▸ **AIM OF THE TASK**: Copy every line of the data in which the word "ObjectId" occurs.

(Dataset entries)
Lemma targeted_ops_spec (src : collection) (target_docs : list document)
    (ops : list write_op) :
  CdcWorker.targeted_ops src target_docs = Ok ops →
  ∃ replaced,
    ops = (λ d, ReplaceOne d false) <$> replaced
    ∧ (_id <$> replaced) `sublist_of` (_id <$> target_docs)
    ∧ (∀ t d hs ht,
         t ∈ target_docs → find_one src (_id t) = Some d →
         doc_hash d = Ok hs → doc_hash t = Ok ht → hs ≠ ht →
         d ∈ replaced).
Proof.
  revert ops. induction target_docs as [|t rest IH]; intros ops; cbn.
  - intros [= <-]. exists []. split; [done|]. split; [done|].
    intros ? ? ? ? []%elem_of_nil.
  - destruct (find_one src (_id t)) as [d|] eqn:Hd.
    + assert (_id d = _id t) as Hid.
      { unfold find_one in Hd. destruct (src !! _id t); [|done].
        by injection Hd as <-. }
      destruct (doc_hash d) as [hs|] eqn:Hhs; cbn; [|done].
      destruct (doc_hash t) as [ht|] eqn:Hht; cbn; [|done].
      destruct (CdcWorker.targeted_ops src rest) as [ops'|]; cbn; [|done].
      destruct (IH ops' eq_refl) as (replaced & -> & Hsub & Hall).
      intros [= <-]. destruct (bool_decide (hs ≠ ht)) eqn:Hne.
      * exists (d :: replaced). split; [done|]. split.
        { rewrite !fmap_cons, Hid. by constructor. }
        intros t' d' hs' ht' [->|Ht']%elem_of_cons Hd' Hs' Ht'' Hne'.
        -- rewrite Hd in Hd'. injection Hd' as <-. set_solver.
        -- apply elem_of_cons. right. by eapply Hall.
      * exists replaced. split; [done|]. split; [by constructor|].
        intros t' d' hs' ht' [->|Ht']%elem_of_cons Hd' Hs' Ht'' Hne'.
        -- rewrite Hd in Hd'. injection Hd' as <-.
           rewrite Hhs in Hs'. rewrite Hht in Ht''.
           injection Hs' as <-. injection Ht'' as <-.
           by apply bool_decide_eq_false in Hne.
        -- by eapply Hall.
    + intros Hops. destruct (IH ops Hops) as (replaced & -> & Hsub & Hall).
      exists replaced. split; [done|]. split; [by constructor|].
      intros t' d' hs' ht' [->|Ht']%elem_of_cons Hd' Hs' Ht'' Hne'.
      * by rewrite Hd in Hd'.
      * by eapply Hall.
Qed.

(** X24: the force-refresh pass only replaces documents that the target
    already has: the set of ids in the target is unchanged.  Every one of
    the first 500 target documents whose source counterpart hashes
    differently ends up with the fields of the source, whatever the two
    [updatedAt] say; ids absent from the source are untouched; and the
    number of replaced documents is added to the [updates] total of the
    checkpoint. *)
Theorem targeted_check_overwrites (src tgt : collection) (σ : fs)
    (name dir now : string) (tgt' : collection) (σ' : fs) (n : nat) :
  CdcWorker.targeted_check src tgt σ name dir now = Ok (tgt', σ', n) →
  dom tgt' = dom tgt
  ∧ (∀ t d hs ht,
       t ∈ take 500 (find tgt) → find_one src (_id t) = Some d →
       doc_hash d = Ok hs → doc_hash t = Ok ht → hs ≠ ht →
       tgt' !! _id t = Some (fields d))
  ∧ (∀ k, src !! k = None → tgt' !! k = tgt !! k)
  ∧ (Spec.counters_ok σ (CdcWorker.checkpoint_path dir name) →
     Spec.persisted_total σ' (CdcWorker.checkpoint_path dir name) "updates"
     = Spec.persisted_total σ (CdcWorker.checkpoint_path dir name) "updates"
       + Z.of_nat n
     ∧ Spec.persisted_total σ' (CdcWorker.checkpoint_path dir name)
         "deletions"
       = Spec.persisted_total σ (CdcWorker.checkpoint_path dir name)
           "deletions").
Proof.
  unfold CdcWorker.targeted_check.
  set (target_docs := take 500 (find tgt)).
  destruct (CdcWorker.targeted_ops src target_docs) as [ops|] eqn:Hops;
    cbn; [|done].
  destruct (targeted_ops_spec _ _ _ Hops) as (replaced & Hopsr & Hsub & Hall).
  assert (NoDup (_id <$> replaced)) as Hnd.
  { eapply sublist_NoDup; [|exact Hsub].
    eapply sublist_NoDup; [apply (NoDup_ids_find tgt)|].
    apply fmap_sublist, sublist_take. }
  assert (∀ d, d ∈ replaced → is_Some (tgt !! _id d)) as Hex.
  { intros d Hd.
    assert (_id d ∈ _id <$> target_docs) as Hin.
    { eapply elem_of_sublist; [|exact Hsub]. by apply list_elem_of_fmap_2. }
    apply list_elem_of_fmap in Hin as (t & -> & Ht).
    apply subseteq_take, find_elem_of in Ht. eauto. }
  assert (∀ d, d ∈ replaced → find_one src (_id d) = Some d) as Hsrc'.
  { clear -Hops Hopsr. revert ops replaced Hops Hopsr.
    induction target_docs as [|t rest IH]; intros ops replaced; cbn.
    - intros [= <-] Hr. destruct replaced; [|done]. by intros ? ?%elem_of_nil.
    - destruct (find_one src (_id t)) as [d0|] eqn:Hd0;
        [|by apply IH].
      destruct (doc_hash d0); cbn; [|done].
      destruct (doc_hash t); cbn; [|done].
      destruct (CdcWorker.targeted_ops src rest) as [ops'|] eqn:Hr;
        cbn; [|done].
      intros [= <-]. destruct (bool_decide _).
      + destruct replaced as [|d1 replaced]; [done|].
        rewrite fmap_cons. intros [= <- Hrest].
        intros d [->|Hd]%elem_of_cons; [|by eapply IH].
        unfold find_one in *. destruct (src !! _id t) eqn:E; [|done].
        injection Hd0 as <-. cbn. by rewrite E.
      + intros Hrest. by eapply IH. }
  set (tgt1 := bulk_write tgt ops).
  assert (tgt1 = bulk_write tgt ((λ d, ReplaceOne d true) <$> replaced))
    as Htgt1 by (unfold tgt1; rewrite Hopsr; by apply bulk_write_replace_existing).
  destruct (bulk_write_upserts tgt replaced Hnd) as [Hin Hout].
  rewrite <- Htgt1 in Hin, Hout.
  assert ((tgt', σ', n)
          = (tgt1,
             match ops with
             | [] => σ
             | _ => CdcWorker.save_checkpoint σ name VNone VNone
                      (Z.of_nat (length ops)) 0 dir now
             end, length ops) →
          dom tgt' = dom tgt
          ∧ (∀ t d hs ht,
               t ∈ target_docs → find_one src (_id t) = Some d →
               doc_hash d = Ok hs → doc_hash t = Ok ht → hs ≠ ht →
               tgt' !! _id t = Some (fields d))
          ∧ (∀ k, src !! k = None → tgt' !! k = tgt !! k)
          ∧ (Spec.counters_ok σ (CdcWorker.checkpoint_path dir name) →
             Spec.persisted_total σ' (CdcWorker.checkpoint_path dir name)
               "updates"
             = Spec.persisted_total σ (CdcWorker.checkpoint_path dir name)
                 "updates" + Z.of_nat n
             ∧ Spec.persisted_total σ' (CdcWorker.checkpoint_path dir name)
                 "deletions"
               = Spec.persisted_total σ (CdcWorker.checkpoint_path dir name)
                   "deletions")) as Hmain.
  { intros [= -> -> ->]. split; [|split; [|split]].
    - apply set_eq. intros k. rewrite !elem_of_dom.
      destruct (decide (k ∈ _id <$> replaced)) as [Hk|Hk].
      + apply list_elem_of_fmap in Hk as (d & -> & Hd).
        rewrite (Hin d Hd). split; [intros _; by apply Hex|eauto].
      + by rewrite (Hout k Hk).
    - intros t d hs ht Ht Hd Hhs Hht Hne.
      assert (d ∈ replaced) as Hr by (by eapply Hall).
      assert (_id d = _id t) as <-; [|by apply Hin].
      unfold find_one in Hd. destruct (src !! _id t); [|done].
      by injection Hd as <-.
    - intros k Hk. apply Hout.
      intros (d & -> & Hd)%list_elem_of_fmap.
      specialize (Hsrc' d Hd). unfold find_one in Hsrc'. by rewrite Hk in Hsrc'.
    - intros Hok. destruct ops as [|op ops']; [cbn; lia|].
      destruct (save_checkpoint_totals σ name dir now VNone VNone
                  (Z.of_nat (length (op :: ops'))) 0 Hok)
        as (_ & Hu & Hd & _).
      rewrite Hu, Hd. lia. }
  intros Heq. apply Hmain. destruct ops; by injection Heq as <- <- <-.
Qed.
End TargetedPass.

Section BadCheckpoints.
Context `{Runtime}.
Import Mongo Files.

(** X25: the polling [save_checkpoint] silently writes nothing when the
    file on disk parses to something that is no dictionary, or to a
    dictionary whose [updates] or [deletions] is not an integer: the
    exception of the merge is swallowed and the old file stays. *)
Theorem save_checkpoint_keeps_bad_file (σ : fs) (name dir now : string)
    (last_updated_at last_operation_time : value) (updates deletions : Z) :
  let path := CdcWorker.checkpoint_path dir name in
  let σ' := CdcWorker.save_checkpoint σ name last_updated_at
              last_operation_time updates deletions dir now in
  (σ !! path = Some (Text JOther) → σ' = σ)
  ∧ (∀ m key v,
       σ !! path = Some (Text (JObject m)) →
       key = "updates" ∨ key = "deletions" →
       m !! key = Some v → (∀ z, v ≠ VInt z) →
       σ' = σ).
Proof.
  intros path σ'. subst σ'.
  unfold CdcWorker.save_checkpoint, CdcWorker.save_checkpoint_ops,
    CdcWorker.checkpoint_data, CdcWorker.existing_data.
  fold path. split.
  - intros Hσ. rewrite Hσ. reflexivity.
  - intros m key v Hσ Hkey Hv Hnot. rewrite Hσ. cbn.
    assert (CdcWorker.py_add v updates = Raise TypeError
            ∧ CdcWorker.py_add v deletions = Raise TypeError) as [Hu Hd].
    { destruct v; try done. by destruct (Hnot z). }
    destruct Hkey as [-> | ->]; rewrite Hv; cbn.
    + rewrite Hu. reflexivity.
    + rewrite Hd.
      destruct (CdcWorker.py_add (default (VInt 0) (m !! "updates")) updates);
        reflexivity.
Qed.

(** X26: a checkpoint file that parses to something that is no dictionary
    is not treated as absent: [load_checkpoint] of the bulk loader and of
    the polling worker and [load_resume_token] raise [AttributeError], and
    [migrate_collection] fails before it reads a document. *)
Theorem non_dictionary_checkpoint_raises (σ : fs) (name dir : string) :
  (σ !! CollectionWorker.checkpoint_path name = Some (Text JOther) →
   CollectionWorker.load_checkpoint σ name = Raise AttributeError
   ∧ ∀ fuel clock src target,
       CollectionWorker.migrate_collection fuel clock src target σ name
       = Some (Raise AttributeError))
  ∧ (σ !! CdcWorker.checkpoint_path dir name = Some (Text JOther) →
     CdcWorker.load_checkpoint σ name dir = Raise AttributeError)
  ∧ (σ !! ChangeStreamWorker.resume_token_path dir name = Some (Text JOther) →
     ChangeStreamWorker.load_resume_token σ name dir = Raise AttributeError).
Proof.
  split; [|split].
  - intros Hσ.
    assert (CollectionWorker.load_checkpoint σ name = Raise AttributeError)
      as Hload by (unfold CollectionWorker.load_checkpoint; by rewrite Hσ).
    split; [done|]. intros.
    unfold CollectionWorker.migrate_collection. by rewrite Hload.
  - intros Hσ. unfold CdcWorker.load_checkpoint. by rewrite Hσ.
  - intros Hσ. unfold ChangeStreamWorker.load_resume_token. by rewrite Hσ.
Qed.

(** X27: the bulk loader resumes only from a [last_id] that is the
    24-digit hexadecimal form of an ObjectId.  Any other non-empty string in
    the checkpoint makes [migrate_collection] fail with [InvalidId] before
    it reads a document, and an empty string is taken as no checkpoint. *)
Theorem resume_needs_object_id (σ : fs) (name : string)
    (m : gmap string value) (s : string) :
  σ !! CollectionWorker.checkpoint_path name = Some (Text (JObject m)) →
  m !! "last_id" = Some (VStr s) →
  (s ≠ "" → String.length s ≠ 24%nat →
   ∀ fuel clock src target,
     CollectionWorker.migrate_collection fuel clock src target σ name
     = Some (Raise InvalidId))
  ∧ (s = "" →
     ∀ fuel clock src target,
       CollectionWorker.migrate_collection fuel clock src target σ name
       = CollectionWorker.migrate_loop fuel BATCH_SIZE clock src name QAll
           {| CollectionWorker.files := σ;
              CollectionWorker.dest := target;
              CollectionWorker.total_migrated := 0;
              CollectionWorker.saves := [] |}).
Proof.
  intros Hσ Hm.
  assert (CollectionWorker.load_checkpoint σ name = Ok (VStr s)) as Hload.
  { unfold CollectionWorker.load_checkpoint. rewrite Hσ. cbn. by rewrite Hm. }
  split.
  - intros Hne Hlen fuel clock src target.
    unfold CollectionWorker.migrate_collection. rewrite Hload.
    unfold mbind, result_bind, rbind, CollectionWorker.resume_query.
    assert (truthy (VStr s) = true) as ->.
    { cbn. by destruct (String.eqb_spec s ""). }
    unfold ObjectId. by rewrite (proj2 (Nat.eqb_neq _ _) Hlen).
  - intros -> fuel clock src target.
    unfold CollectionWorker.migrate_collection. by rewrite Hload.
Qed.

▸ **SOLVED PROBLEM**:
    24-digit hexadecimal form of an ObjectId.  Any other non-empty string in
    unfold ObjectId. by rewrite (proj2 (Nat.eqb_neq _ _) Hlen).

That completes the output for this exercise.